9. Suggestions for future students?
Don’t be afraid. Don’t be afraid to pick the “exotic” locations that are outside of western Europe like Tanzania or South Korea. Don’t be afraid to ask questions. Ask any and all of the questions that you feel are dumb and will sound ignorant - you learn so much more this way. Don’t be afraid to talk to strangers because often times they are just as nervous to talk to you as you are them, and people in other countries are incredibly happy to see Americans and so deeply curious about them (despite the misinformation widely propagated that wouldn’t make it seem so). Don’t be afraid to say yes. If it frightens you, do it. Absolutely do it. You’re interested in joining a Botswana Beat Box and Breakdance Club on campus but you don’t known anything about Botswana or Beat Box or Breakdance? Do it. Your best experiences in life come from the times when you throw away personal constraints to dive straight into whatever it is that is calling you. If you are going to be studying abroad you have already proved that you overcame your fear of leaving your home and everything you know, so transfer that energy to your host country and keep doing all of the things that scare you.

10. Anything you'd like to add?
A point of contention with students studying abroad is in regards to safety. Often times areas outside of western Europe are viewed as dangerous and that connotation often deters students from traveling there. I would like to firmly oppose that viewpoint. I feel like I have some knowledge on this since I have traveled to many countries. Not once in my year of traveling to countries outside the sphere of eurocentrism did I feel unsafe, and I want to shout it from the rooftops that no country is as unsafe as we make it seem. Yes there are areas where crime is higher than most, and dangerous and compromising situations do exist in these countries I’m speaking of, but they do everywhere else as well. As a student you can be put into an unsafe situation no matter your placement in the world, whether it be in Kansas City, Paris, or New Delhi, so limiting yourself from the great and eye-opening experiences to be had studying abroad outside of western Europe due to safety concerns greatly constrains your horizons. 
This overzealous security PSA isn’t to prevent those choosing to study abroad in western Europe from studying there, however, because countries like England, Ireland, France, and Germany all have incredible merits and opportunities to them and I applaud anyone that decides to study abroad, regardless of location. If French is your thing, go to France. Thrive, prosper, and have the time of your life there. If Flemish Renaissance art is your thing, go to the low countries.
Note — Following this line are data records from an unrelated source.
(** * 840utils: the beatmap downloader ([beatmap_downloader.py])

    A shallow embedding of the download pipeline: the filename sanitizer,
    the [download_map] coroutine cut at its suspension points, the
    [asyncio.gather] of one batch under an arbitrary wake-up order, the
    [while running] loop of [main] with its [try / except / finally], the
    login handshake and the [__main__] block.

    Everything the program does to the outside world (HTTP requests, file
    operations, console output) is recorded as a list of [Event]s; everything
    the outside world decides (server replies, the order in which network
    data arrives, what the user types) is read from a [World].

    A [KeyboardInterrupt] is delivered at the two places where the program
    waits for the network inside its loop: while [main] blocks in
    [query_maps], where [main]'s own handler catches it, and while [main] is
    suspended in [asyncio.gather], where it is raised in the event loop and
    never reaches [main].

    Left out: transport failures of the login and logout requests, a
    [KeyboardInterrupt] or end of input at one of the three prompts, rich
    refusing the markup of the argument it is asked to echo, and an
    empty-string command-line argument. *)

From Stdlib Require Import ZArith List String Ascii Bool Lia Sorted.
From stdpp Require Import base list.
Import ListNotations.

Open Scope Z_scope.

(** ** Python strings

    A Python [str] is modelled by its UTF-8 bytes.  Every pattern the
    program searches for is ASCII, and an ASCII byte never occurs inside a
    multi-byte UTF-8 sequence, so replacing or stripping bytes agrees with
    replacing or stripping code points. *)

Module PyStr.

(** [s.replace(old, new)] for one-character [old] and [new]. *)
Fixpoint replace (old new : ascii) (s : string) : string :=
  match s with
  | EmptyString => EmptyString
  | String c s' =>
      String (if Ascii.eqb c old then new else c) (replace old new s')
  end.

(** [s.startswith(p)] *)
Fixpoint startswith (p s : string) : bool :=
  match p, s with
  | EmptyString, _ => true
  | String a p', String b s' => Ascii.eqb a b && startswith p' s'
  | String _ _, EmptyString => false
  end.

(** [s[n:]] *)
Fixpoint drop (n : nat) (s : string) : string :=
  match n, s with
  | O, _ => s
  | S n', String _ s' => drop n' s'
  | S _, EmptyString => EmptyString
  end.

(** [s[:n]] *)
Fixpoint take (n : nat) (s : string) : string :=
  match n, s with
  | O, _ => EmptyString
  | S n', String c s' => String c (take n' s')
  | S _, EmptyString => EmptyString
  end.

(** [s.removeprefix(p)]: [s[len(p):]] when [s] starts with [p], else [s]. *)
Definition removeprefix (p s : string) : string :=
  if startswith p s then drop (String.length p) s else s.

(** [s.endswith(p)] *)
Definition endswith (p s : string) : bool :=
  (String.length p <=? String.length s)%nat
  && String.eqb (drop (String.length s - String.length p) s) p.

(** [s.removesuffix(p)]: [s[:-len(p)]] when [p] is non-empty and [s] ends
    with it, else [s]. *)
Definition removesuffix (p s : string) : string :=
  if negb (String.length p =? 0)%nat && endswith p s
  then take (String.length s - String.length p) s
  else s.

(** A character-wise map, used to describe [replace] chains. *)
Fixpoint map (f : ascii -> ascii) (s : string) : string :=
  match s with
  | EmptyString => EmptyString
  | String c s' => String (f c) (map f s')
  end.

End PyStr.

(** ** Filename sanitization *)

Definition lt_sign : ascii := "<"%char.
Definition gt_sign : ascii := ">"%char.
Definition slash : ascii := "/"%char.
Definition backslash : ascii := "092"%char.
Definition colon : ascii := ":"%char.
Definition star : ascii := "*"%char.
Definition question : ascii := "?"%char.
Definition dquote : ascii := "034"%char.
Definition pipe : ascii := "|"%char.
Definition underscore : ascii := "_"%char.

(** The nine characters [fixedfilename] replaces, in the order of its
    [replace] calls. *)
Definition reserved_chars : list ascii :=
  [lt_sign; gt_sign; slash; backslash; colon; star; question; dquote; pipe].

Definition fixedfilename (filename : string) : string :=
  PyStr.replace pipe underscore
    (PyStr.replace dquote underscore
      (PyStr.replace question underscore
        (PyStr.replace star underscore
          (PyStr.replace colon underscore
            (PyStr.replace backslash underscore
              (PyStr.replace slash underscore
                (PyStr.replace gt_sign underscore
                  (PyStr.replace lt_sign underscore filename)))))))).

(** Membership in [reserved_chars], as a boolean. *)
Definition is_reserved (c : ascii) : bool :=
  existsb (Ascii.eqb c) reserved_chars.

(** What one left-to-right pass over the name would do to a character. *)
Definition sanitize_char (c : ascii) : ascii :=
  if is_reserved c then underscore else c.

(** ** Exceptions and completions *)

Inductive exn : Type :=
| KeyboardInterrupt                 (* not an [Exception] *)
| SystemExit                        (* raised by [exit()]; not an [Exception] *)
| RateLimited                       (* [Exception("429 Too Many Requests")] *)
| KeyError (key : string)           (* a missing response header *)
| ValueError                        (* [int()] or [.json()] on malformed text *)
| TransportError                    (* any [httpx] transport failure *)
| OSError                           (* [open], [write] or [close] failing *)
| AttributeError (attr : string)
| NameError (name : string).

(** [isinstance(e, Exception)] *)
Definition is_Exception (e : exn) : bool :=
  match e with
  | KeyboardInterrupt | SystemExit => false
  | _ => true
  end.

(** How a computation ends.  [Pending] is not a Python outcome: it marks a
    run whose [while] loop is still going when the fuel of the model is
    used up.  [Interrupted] is how a coroutine ends that is suspended when
    Ctrl-C arrives: the [KeyboardInterrupt] is raised in the event loop, the
    coroutine is never resumed, none of its handlers runs, and
    [run_until_complete] raises the interrupt to its caller. *)
Inductive completion (A : Type) : Type :=
| Done (a : A)
| Raised (e : exn)
| Pending
| Interrupted.

Arguments Done {A} a.
Arguments Raised {A} e.
Arguments Pending {A}.
Arguments Interrupted {A}.

(** ** Data exchanged with the servers *)

(** [class Beatmap]: of its 26 fields the downloader reads [beatmapset_id]
    only; the others are validated by pydantic inside [query_maps] and never
    looked at again. *)
Record Beatmap : Type := { beatmapset_id : Z }.

(** [class QueryMaps] *)
Record QueryMaps : Type := {
  result_count : Z;
  beatmaps : list Beatmap
}.

(** What [query_maps(offset)] does: it returns the parsed page, or raises
    (transport failure, timeout, validation error, or a [KeyboardInterrupt]
    delivered while the blocking [httpx.get] runs). *)
Inductive QueryReply : Type :=
| QueryRaises (e : exn)
| QueryReturns (maps_data : QueryMaps).

Definition bytes : Type := list Byte.byte.

(** The value of [int(response.headers["Content-Length"])]. *)
Inductive header_int : Type :=
| HeaderMissing                     (* the lookup raises [KeyError] *)
| HeaderNotInt                      (* [int] raises [ValueError] *)
| HeaderInt (n : Z).

(** One round of [async for chunk in response.aiter_bytes()]: the chunk
    yielded, the number of raw bytes read from the network for it (what
    [response.num_bytes_downloaded] grows by; it differs from the length of
    the chunk when the content is encoded), and whether [file.write(chunk)]
    raises. *)
Record Chunk : Type := {
  data : bytes;
  raw : Z;
  write_fails : bool
}.

(** What is still to come of a download whose file is open: the rounds of
    the loop, whether the connection then breaks ([aiter_bytes] raises
    instead of ending), and whether [file.close()] raises. *)
Record Stream : Type := {
  chunks : list Chunk;
  breaks_off : bool;
  close_fails : bool
}.

(** What the outside world does to one download: the streamed response of
    the endpoint and, since the same path can behave differently at
    different times, what the disk does to the file this response is
    saved to. *)
Record Response : Type := {
  status_code : Z;
  content_length : header_int;
  content_disposition : option string;
  open_fails : bool;                (* [open(save_path+filename, 'wb')] raises *)
  body : Stream
}.

Inductive Reply : Type :=
| NoResponse                        (* the request fails in transport *)
| Answers (response : Response).

Definition Cookies : Type := list (string * string).

(** [cookies.get(name)] *)
Fixpoint cookies_get (name : string) (jar : Cookies) : option string :=
  match jar with
  | [] => None
  | (k, v) :: jar' => if String.eqb k name then Some v else cookies_get name jar'
  end.

(** The body of the answer to [POST /session], by what
    [user_data['user']['username']] and [user_data['user']['id']] make of
    [session.json()]. *)
Inductive SessionBody : Type :=
| BodyNotJson                       (* [session.json()] raises *)
| BodyLacks (key : string)          (* the lookup of [key] raises [KeyError] *)
| BodyUser (username : string) (id : Z).
Lemma synthesize_effects_witness :
  (@TTSEngine.synthesize lcg speaking_world "Welcome" "en" EmptyString None
                         fresh_process).1
    = Raise (FileNotFoundError "[Errno 2] No such file or directory: ''") ∧
  fs_log (@TTSEngine.synthesize lcg speaking_world "Welcome" "en" "/srv/audio"
                                (Some "hall") fresh_process).2
    = [MakeDirs "/srv/audio"; SaveAudio "/srv/audio/hall.mp3" "Welcome" "en"].
Proof.
  split.
  - apply (@synthesize_effects lcg speaking_world "Welcome" "en" EmptyString None
             fresh_process). reflexivity.
  - destruct (@synthesize_effects lcg speaking_world "Welcome" "en" "/srv/audio"
                (Some "hall") fresh_process) as (_ & _ & _ & _ & _ & Hret).
    destruct (Hret "/srv/audio/hall.mp3" eq_refl) as [_ [Hlog|Hlog]].
    + exact Hlog.
    + vm_compute in Hlog. discriminate.
Defined.

(** X16. A file name that starts with [/] takes the output directory out
    of the path: once the output directory is there, the speech library
    is asked to write at the file name itself with [.mp3] appended, and
    that path (or, for a missing library, what the replacement of [.mp3]
    by [.txt] makes of it, if the placeholder can be written there) is
    returned, wherever the output directory is. *)
Theorem synthesize_absolute_filename `{PyRandom}
    (E : environment) (text language output_dir name : string) (p : process) :
  PyStr.startswith "/" name = true →
  makedirs_error E output_dir = None →
  let code := py_get TTSEngine.SUPPORTED_LANGS (PyStr.lower language) "en" in
  let txt_path := PyStr.replace ".mp3" ".txt" (name +:+ ".mp3") in
  (TTSEngine.synthesize E text language output_dir (Some name) p).1
  = match gtts E text code (name +:+ ".mp3") with
    | Saved => Ok (name +:+ ".mp3")
    | GttsMissing =>
        match write_error E txt_path (tts_placeholder code text) with
        | Some e => Raise e
        | None => Ok txt_path
        end
    | GttsError msg =>
        Raise (RuntimeError ("Text-to-speech synthesis failed: " +:+ msg))
    end.
Proof.
  intros Hslash Hdir code txt_path.
  rewrite (synthesize_run E text language output_dir (Some name) p).
  cbv zeta. rewrite Hdir. unfold output_stem. fold code.
  destruct name as [|c name]; [discriminate|]. cbn [String.eqb].
  assert (os_path_join output_dir (String c name +:+ ".mp3")
          = String c name +:+ ".mp3") as ->.
  { unfold os_path_join. rewrite str_app_cons.
    unfold PyStr.startswith in *. cbn [String.prefix] in *.
    destruct (ascii_dec "/" c); [|discriminate]. now destruct name. }
  fold txt_path.
  destruct (gtts E text _ _); [reflexivity| |reflexivity].
  destruct (write_error E txt_path _); reflexivity.
Qed.

Lemma synthesize_absolute_filename_witness :
  PyStr.startswith "/" "/etc/motd" = true ∧
  makedirs_error speaking_world "/srv/audio" = None ∧
  (@TTSEngine.synthesize lcg speaking_world "Welcome" "en" "/srv/audio"
                         (Some "/etc/motd") fresh_process).1
  = Ok "/etc/motd.mp3".
Proof.
  split; [reflexivity|]. split; [reflexivity|].
  apply (@synthesize_absolute_filename lcg speaking_world "Welcome" "en"
           "/srv/audio" "/etc/motd" fresh_process eq_refl eq_refl).
Defined.

(** ** Hex colours, again *)

Lemma all_ascii_complete (c : ascii) : In c all_ascii.
Proof.
  unfold all_ascii. rewrite <- (ascii_nat_embedding c).
  apply in_map, in_seq. pose proof (nat_ascii_bounded c). lia.
Qed.

Lemma forall_pairs (P : ascii → ascii → bool) :
  forallb (λ a, forallb (P a) all_ascii) all_ascii = true →
  ∀ a b, P a b = true.
Proof.
  intros Hall a b. rewrite forallb_forall in Hall.
  specialize (Hall a (all_ascii_complete a)). rewrite forallb_forall in Hall.
  exact (Hall b (all_ascii_complete b)).
Qed.

(** What [int(_, 16)] makes of two characters: a byte, or the negative of
    one digit. *)
Lemma int16_pair_range (a b : ascii) (v : Z) :
  PyInt.int16 (String a (String b EmptyString)) = Ok v → -15 ≤ v ≤ 255.
Proof.
  intros Hv.
  pose proof (forall_pairs
    (λ a b, match PyInt.int16 (String a (String b EmptyString)) with
            | Ok v => (-15 <=? v) && (v <=? 255)
            | Raise _ => true
            end) ltac:(vm_compute; reflexivity) a b) as Hab.
  cbv beta in Hab. rewrite Hv in Hab. lia.
Qed.
(** *** Before the bootstrap has finished *)

(** C10.  At any point of a run from the mounted component at which
    [batch] is still null: nothing has been pushed and no tick has run,
    the store holds no object (so no event is queued anywhere); a pointer
    move and a wheel event leave the state as it is and call nothing; and
    however the run goes on, its first tick is a tick of the part after
    that point and is handed exactly the events pushed after that
    point. *)
Theorem no_input_before_bootstrap (pre post : list (Action F V)) :
  let s0 := fst (run init pre) in
  let t0 := snd (run init pre) in
  batch s0 = None ->
  pushes_of t0 = [] /\ ticks_of t0 = [] /\ heap s0 = ∅
  /\ (forall e : PointerEvent F, step (V:=V) s0 (pointermove e) = (s0, []))
  /\ (forall (e : WheelEvent F) (rect : DOMRect F),
        step (V:=V) s0 (wheel e rect) = (s0, []))
  /\ first_tick (snd (run init (pre ++ post))) = first_tick (snd (run s0 post))
  /\ forall produced seen,
       first_tick (snd (run s0 post)) = Some (produced, seen) ->
       seen = produced.
Proof.
  intros s0 t0 Hnone.
  assert (Hinv : inv s0) by (apply inv_run, inv_init).
  assert (Hun : unbooted s0).
  { destruct Hinv as [Hu | ((b & a & es & Hb & _) & _)]; [exact Hu|congruence]. }
  pose proof (batch_events_null s0 Hnone) as Hev.
  destruct (run_unbooted init pre inv_init Hnone) as [Hpush Hticks].
  fold t0 in Hpush, Hticks.
  destruct Hun as (_ & Hh & _).
  split; [exact Hpush|]. split; [exact Hticks|]. split; [exact Hh|].
  split; [|split; [|split]].
  - intros e. unfold step, listener, on_pointermove, skip. rewrite Hnone.
    destruct (aborted s0), (isPanning s0), (lastPt s0); reflexivity.
  - intros e rect. unfold step, listener, on_wheel, skip. rewrite Hnone.
    destruct (aborted s0); reflexivity.
  - rewrite run_app. simpl. fold s0 t0. unfold first_tick.
    rewrite first_tick_from_app, (first_tick_from_none _ _ Hticks), Hpush.
    reflexivity.
  - intros produced seen. apply run_first_tick; assumption.
Qed.

(** *** After cleanup *)

(** Once the loop is stopped and the signal has fired, they stay so, and
    an action then calls neither [app.tick] nor [setCameraText], pushes
    nothing and leaves the camera text alone; a DOM event finds no
    listener; an animation-frame callback returns at once. *)
Lemma step_stopped s (a : Action F V) :
  running s = false -> aborted s = true ->
  let s' := fst (step s a) in
  let t := snd (step s a) in
  running s' = false /\ aborted s' = true /\
  cameraText s' = cameraText s /\
  ticks_of t = [] /\ camera_texts_of t = [] /\ pushes_of t = [] /\
  (is_dom_event a = true -> s' = s /\ t = []) /\
  (forall o, a = animation_frame o ->
     s' = set_raf_pending (tl (raf_pending s)) s /\ t = []).
Proof.
  intros Hrun Hab.
  destruct s as [sd ip lp bt v ct rid rn ab st h rp rl]; simpl in *; subst.
  destruct a; unfold_cmds; simpl; repeat break_step;
    repeat split; intros; try discriminate; try reflexivity.
Qed.

Lemma run_stopped s (acts : list (Action F V)) :
  running s = false -> aborted s = true ->
  let s' := fst (run s acts) in
  let t := snd (run s acts) in
  running s' = false /\ aborted s' = true /\
  cameraText s' = cameraText s /\
  ticks_of t = [] /\ camera_texts_of t = [] /\ pushes_of t = [].
Proof.
  intros Hrun Hab.
  refine (run_invariant
    (fun s' t => running s' = false /\ aborted s' = true /\
                 cameraText s' = cameraText s /\
                 ticks_of t = [] /\ camera_texts_of t = [] /\ pushes_of t = [])
    (fun _ => True) _ acts s [] (any_run acts) _).
  - clear. intros s1 t a _ (Hr & Ha & Hc & Ht & Hx & Hp).
    destruct (step_stopped s1 a Hr Ha) as (Hr' & Ha' & Hc' & Ht' & Hx' & Hp' & _).
    rewrite ticks_of_app, camera_texts_of_app, pushes_of_app.
    rewrite Ht, Hx, Hp, Ht', Hx', Hp', Hc', Hc. repeat split; assumption.
  - repeat split; assumption.
Qed.

(** After cleanup of a component whose bootstrap had finished, no
    animation-frame callback is pending, whatever happens next. *)
Lemma step_stopped_ready s (a : Action F V) :
  running s = false -> aborted s = true -> stage s = Ready ->
  raf_pending s = [] ->
  stage (fst (step s a)) = Ready /\ raf_pending (fst (step s a)) = [].
Proof.
  intros Hrun Hab Hst Hp.
  destruct s as [sd ip lp bt v ct rid rn ab st h rp rl]; simpl in *; subst.
  destruct a; unfold_cmds; simpl; repeat break_step; split; reflexivity.
Qed.

(** [onCleanup], written out. *)
Lemma cleanup_result s :
  step (V:=V) s cleanup
  = (mkState (spaceDown s) (isPanning s) (lastPt s) (batch s) (ver s)
       (cameraText s) (rafId s) false true (stage s) (heap s)
       (if Nat.eqb (rafId s) 0 then raf_pending s
        else filter (fun i => i <> rafId s) (raf_pending s))
       (raf_last s),
     if Nat.eqb (rafId s) 0 then [] else [cancelAnimationFrame (rafId s)]).
Proof.
  destruct s as [sd ip lp bt v ct rid rn ab st h rp rl].
  unfold_cmds. simpl. destruct (Nat.eqb rid 0); reflexivity.
Qed.

(** X17.  Cleanup at any point of a run from the mounted component, and
    anything after it, steps of a bootstrap still in flight included:
    cleanup leaves the loop stopped, the abort signal fired and no
    animation-frame callback pending (the one that was is cancelled);
    afterwards [app.tick] is never called, the camera line of the HUD is
    never written and keeps its text, and nothing is pushed; every DOM
    event (key, pointer, wheel) leaves the state as it is and calls
    nothing, all seven listeners being gone at once; an animation-frame
    callback that still fires does nothing but leave the browser's queue;
    and if the bootstrap had finished before cleanup, no callback is ever
    pending again. *)
Theorem cleanup_stops_everything (before after : list (Action F V)) :
  let s := fst (run init before) in
  let s1 := fst (step (V:=V) s cleanup) in
  let s2 := fst (run s1 after) in
  let t := snd (run s1 after) in
  (running s1 = false /\ aborted s1 = true /\ raf_pending s1 = [])
  /\ (ticks_of t = [] /\ camera_texts_of t = [] /\ pushes_of t = [] /\
      cameraText s2 = cameraText s)
  /\ (forall a : Action F V, is_dom_event a = true -> step s2 a = (s2, []))
  /\ (forall o : TickOutcome F V,
        step s2 (animation_frame o)
        = (set_raf_pending (tl (raf_pending s2)) s2, []))
  /\ (stage s = Ready -> raf_pending s2 = []).
Proof.
  intros s s1 s2 t.
  assert (Hinv : inv s) by (apply inv_run, inv_init).
  assert (Hs1 : s1 = fst (step (V:=V) s cleanup)) by reflexivity.
  rewrite cleanup_result in Hs1. simpl in Hs1.
  assert (Hp1 : raf_pending s1 = []).
  { rewrite Hs1. simpl.
    destruct Hinv as [(_ & _ & Hp & Hr & _) | (_ & _ & Hr & Hp)].
    - rewrite Hp. destruct (Nat.eqb (rafId s) 0); reflexivity.
    - destruct (Nat.eqb_spec (rafId s) 0) as [E|_]; [congruence|].
      destruct Hp as [-> | ->]; [reflexivity|].
      rewrite filter_cons_False by (intros Hn; apply Hn; reflexivity).
      reflexivity. }
  assert (Hr1 : running s1 = false) by (rewrite Hs1; reflexivity).
  assert (Ha1 : aborted s1 = true) by (rewrite Hs1; reflexivity).
  assert (Hc1 : cameraText s1 = cameraText s) by (rewrite Hs1; reflexivity).
  assert (Hst1 : stage s1 = stage s) by (rewrite Hs1; reflexivity).
  clearbody s1.
  destruct (run_stopped s1 after Hr1 Ha1) as (Hr2 & Ha2 & Hc2 & Ht & Hx & Hp).
  fold s2 t in Hr2, Ha2, Hc2, Ht, Hx, Hp.
  split; [auto|]. split; [rewrite <- Hc1; auto|].
  split; [|split].
  - intros a Hdom.
    destruct (step_stopped s2 a Hr2 Ha2) as (_ & _ & _ & _ & _ & _ & Hd & _).
    destruct (Hd Hdom) as [E1 E2].
    rewrite (surjective_pairing (step s2 a)), E1, E2. reflexivity.
  - intros o.
    destruct (step_stopped s2 (animation_frame o) Hr2 Ha2)
      as (_ & _ & _ & _ & _ & _ & _ & Hf).
    destruct (Hf o eq_refl) as [E1 E2].
    rewrite (surjective_pairing (step s2 (animation_frame o))), E1, E2.
    reflexivity.
  - intros Hready.
    refine (proj2 (proj2 (proj2 (run_invariant
      (fun s' _ => running s' = false /\ aborted s' = true /\
                   stage s' = Ready /\ raf_pending s' = [])
      (fun _ => True) _ after s1 [] (any_run after) _)))).
    + clear. intros s0 _ a _ (Hr & Ha & Hs & Hp).
      destruct (step_stopped_ready s0 a Hr Ha Hs Hp) as [Hs' Hp'].
      destruct (step_stopped s0 a Hr Ha) as (Hr' & Ha' & _).
      auto.
    + rewrite Hst1. auto.
Qed.

(** *** Dragging *)

(** One action of an uninterrupted drag: the drag goes on and a batch in
    place stays in place; either the sample is kept and no pan delta is
    pushed (and then, if the batch is in place, the action is not a
    pointer move), or the action is a pointer move, which pushes the
    difference to the last sample and takes a new sample. *)
Lemma drag_step s (p : Point F) (a : Action F V) :
  aborted s = false -> isPanning s = true -> lastPt s = Some p ->
  inv s -> during_drag a ->
  aborted (fst (step s a)) = false /\ isPanning (fst (step s a)) = true /\
  inv (fst (step s a)) /\
  (batch s <> None -> batch (fst (step s a)) <> None) /\
  ((lastPt (fst (step s a)) = Some p /\ pan_deltas_of (snd (step s a)) = [] /\
    (batch s <> None -> moves_of [a] = []))
   \/ (exists e, a = pointermove e /\
         lastPt (fst (step s a)) = Some (mkPoint (clientX e) (clientY e)) /\
         pan_deltas_of (snd (step s a))
         = [point_sub (mkPoint (clientX e) (clientY e)) p])).
Proof.
  intros Hab Hip Hlp Hinv Hdrag.
  assert (Hkeep : batch s <> None -> batch (fst (step s a)) <> None).
  { intros Hsome. destruct Hinv as [(Hb & _) | Hbo]; [congruence|].
    apply booted_batch, step_booted. exact Hbo. }
  split; [|split; [|split; [apply step_spec; exact Hinv|split; [exact Hkeep|]]]].
  all: clear Hkeep; destruct Hinv as [(Hb & Hh & Hp & Hr & Hs)
                        | ((b & ar & es & Hb & Hob & Hoa & Hne) & Hs & Hr & Hp)].
  all: destruct a; try contradiction.
  all: try match goal with
       | |- context [app_created] =>
           destruct (stage s) eqn:Hst;
             [ | destruct (on_app_created_spec s Hst) as (b' & a' & _ & ->) | ];
             try (unfold step, on_app_created; rewrite Hst); simpl;
             try assumption;
             try (left; split; [assumption|split; [reflexivity|]];
                  intros _; reflexivity)
       end.
  all: destruct s as [sd ip lp bt v ct rid run ab st h rp rl]; simpl in *; subst.
  all: try (assert (Hl1 : forall es', (<[ar := ArrayObj es']> h) !! b = Some (BatchObj ar))
              by (intros; rewrite lookup_insert_ne by congruence; exact Hob)).
  all: try (assert (Hl2 : forall es', (<[ar := ArrayObj es']> h) !! ar = Some (ArrayObj es'))
              by (intros; apply lookup_insert_eq)).
  all: unfold_cmds; unfold_store; simpl;
    repeat (first [ progress (rewrite ?Hob, ?Hoa, ?Hl1, ?Hl2; simpl)
                  | break_step ]);
    try congruence;
    try reflexivity;
    try (left; split; [reflexivity|split; [reflexivity|]];
         intros Hn; first [reflexivity | exfalso; apply Hn; reflexivity]);
    try (right; eexists; repeat split; reflexivity).
Qed.

End WebProperties.

(* ===================================================================== *)
(** ** Properties of the component on the reals *)
(* ===================================================================== *)

Section WebRealProperties.
Import Web.
Context {V : Type} {H : Host R V}.
Local Open Scope R_scope.

Lemma zoomMultiplier_R (dy : R) : zoomMultiplier dy = exp (- dy * 0.0015).
Proof.
  unfold zoomMultiplier. simpl. apply f_equal. unfold Q2R. simpl. lra.
Qed.

(** The events a wheel action pushes: none, or one zoom event whose
    multiplier is [zoomMultiplier] of the wheel's [deltaY]. *)
Lemma wheel_pushes (s : State R) (e : WheelEvent R) (rect : DOMRect R) :
  pushes_of (snd (step (V:=V) s (wheel e rect))) = []
  \/ pushes_of (snd (step (V:=V) s (wheel e rect)))
     = [camera_zoom_at_screen_point
          (mkPoint (wheelX e - left rect) (wheelY e - top rect))
          (zoomMultiplier (deltaY e))].
Proof.
  unfold step, listener, on_wheel, seq, call, skip, events_push.
  destruct (aborted s); [left; reflexivity|].
  destruct (batch s); [|left; reflexivity].
  destruct (batch_array s) as [a|]; [|left; reflexivity].
  destruct (elems_of (heap s) a); [right|left]; reflexivity.
Qed.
Thrive, prosper, and have the time of your life there. Don’t look over these countries, but look beyond them. Have Paris in your study abroad options, but have Ghana in there also. Have Germany, but South Korea. Ireland, but Argentina. It’s a great, big world and unfounded concerns of safety should not limit you from experiencing it. 
My favorite quote about traveling will sum up my argument, so thank you to Aldous Huxley for providing it: “To travel is to discover that everyone is wrong about other countries.” Maybe you should go discover that you’re wrong.